Instructions to follow:
Every line of the records that holds the word "None" should be copied.
── Raw data
(** A change of the link with a number, which must exist. *)
Definition k_change (idx : Z) (f : Link → Link) : ST Kernel string () := λ k,
  if existsb (λ l, ln_index l =? idx) (k_links k)
  then (Ok (), k_set_links (fmap (λ l, if ln_index l =? idx then f l else l)) k)
  else (Err "No such device", k).
(** One end of a pair takes the other with it. *)
Definition k_delete (gone : Link → bool) (k : Kernel) : Kernel :=
  let peers := omap ln_peer (List.filter gone (k_links k)) in
  k_set_links (List.filter (λ l, negb (gone l) && negb (existsb (Z.eqb (ln_index l)) peers))) k.

Definition in_ns (path : string) (l : Link) : bool := bool_decide (ln_netns l = Some path).

#[export] Instance kernel_netlink : Netlink Kernel := {|
  nl_connect _ := mret ();
  nl_link_get ns name := λ k,
    (match k_find ns name k with
     | Some l => Ok (Some (ln_index l))
     | None => Err (mk_NlError (- ENODEV) "No such device")
     end, k);
  nl_add_bridge name := λ k,
    match k_find None name k with
    | Some _ => (Err "File exists", k)
    | None => (Ok (), k_add (λ i, [plain_link None name None i]) 1 k)
    end;
  nl_add_veth host peer := λ k,
    match k_find None host k, k_find None peer k with
    | None, None => (Ok (), k_add (λ i, [plain_link None host (Some (i + 1)) i;
                                        plain_link None peer (Some i) (i + 1)]) 2 k)
    | _, _ => (Err "File exists", k)
    end;
  nl_set_netns idx path := k_change idx (λ l,
    mk_Link (ln_index l) (Some path) (ln_name l) (ln_peer l) None false (ln_addresses l));
  nl_set_controller idx br := k_change idx (λ l,
    mk_Link (ln_index l) (ln_netns l) (ln_name l) (ln_peer l) (Some br) (ln_up l) (ln_addresses l));
  nl_set_name _ idx name := k_change idx (λ l,
    mk_Link (ln_index l) (ln_netns l) name (ln_peer l) (ln_controller l) (ln_up l) (ln_addresses l));
  nl_up _ idx := k_change idx (λ l,
    mk_Link (ln_index l) (ln_netns l) (ln_name l) (ln_peer l) (ln_controller l) true (ln_addresses l));
  nl_del idx := λ k,
    if existsb (λ l, ln_index l =? idx) (k_links k)
    then (Ok (), k_delete (λ l, ln_index l =? idx) k) else (Err "No such device", k);
  nl_add_address _ idx addr len := k_change idx (λ l,
    mk_Link (ln_index l) (ln_netns l) (ln_name l) (ln_peer l) (ln_controller l) (ln_up l)
      (ln_addresses l ++ [(addr, len)]));
  nl_add_default_route path gw idx := λ k,
    (Ok (), mk_Kernel (k_links k) (k_next k) (k_netns k) (k_routes k ++ [(path, gw, idx)]) (k_rules k));
  open_netns path := λ k,
    (if bool_decide (path ∈ k_netns k) then Ok () else Err "No such file or directory", k);
  setns path := mret ();
  netns_add name := λ k,
    let path := netns_path_of name in
    if bool_decide (path ∈ k_netns k) then (Err "File exists", k)
    else (Ok (), k_add (λ i, [plain_link (Some path) "lo" None i]) 1
                   (mk_Kernel (k_links k) (k_next k) ({[path]} ∪ k_netns k) (k_routes k) (k_rules k)));
  netns_del name := λ k,
    let path := netns_path_of name in
    let k := k_delete (in_ns path) k in
    (Ok (), mk_Kernel (k_links k) (k_next k) (k_netns k ∖ {[path]}) (k_routes k) (k_rules k));
  iptables args := λ k,
    match args with
    | "-t" :: table :: op :: chain :: rule =>
        let there := bool_decide ((table :: chain :: rule) ∈ k_rules k) in
        if str_eqb op "-C" then (Ok (there, if there then "exit status: 0" else "exit status: 1"), k)
        else (Ok (true, "exit status: 0"),
              mk_Kernel (k_links k) (k_next k) (k_netns k) (k_routes k)
                ((table :: chain :: rule) :: k_rules k))
    | _ => (Ok (false, "exit status: 2"), k)
    end |}.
────
Output for this task:
     | None => Err (mk_NlError (- ENODEV) "No such device")
    match k_find None name k with
    | None => (Ok (), k_add (λ i, [plain_link None name None i]) 1 k)
    match k_find None host k, k_find None peer k with
    | None, None => (Ok (), k_add (λ i, [plain_link None host (Some (i + 1)) i;
                                        plain_link None peer (Some i) (i + 1)]) 2 k)
    mk_Link (ln_index l) (Some path) (ln_name l) (ln_peer l) None false (ln_addresses l));
    else (Ok (), k_add (λ i, [plain_link (Some path) "lo" None i]) 1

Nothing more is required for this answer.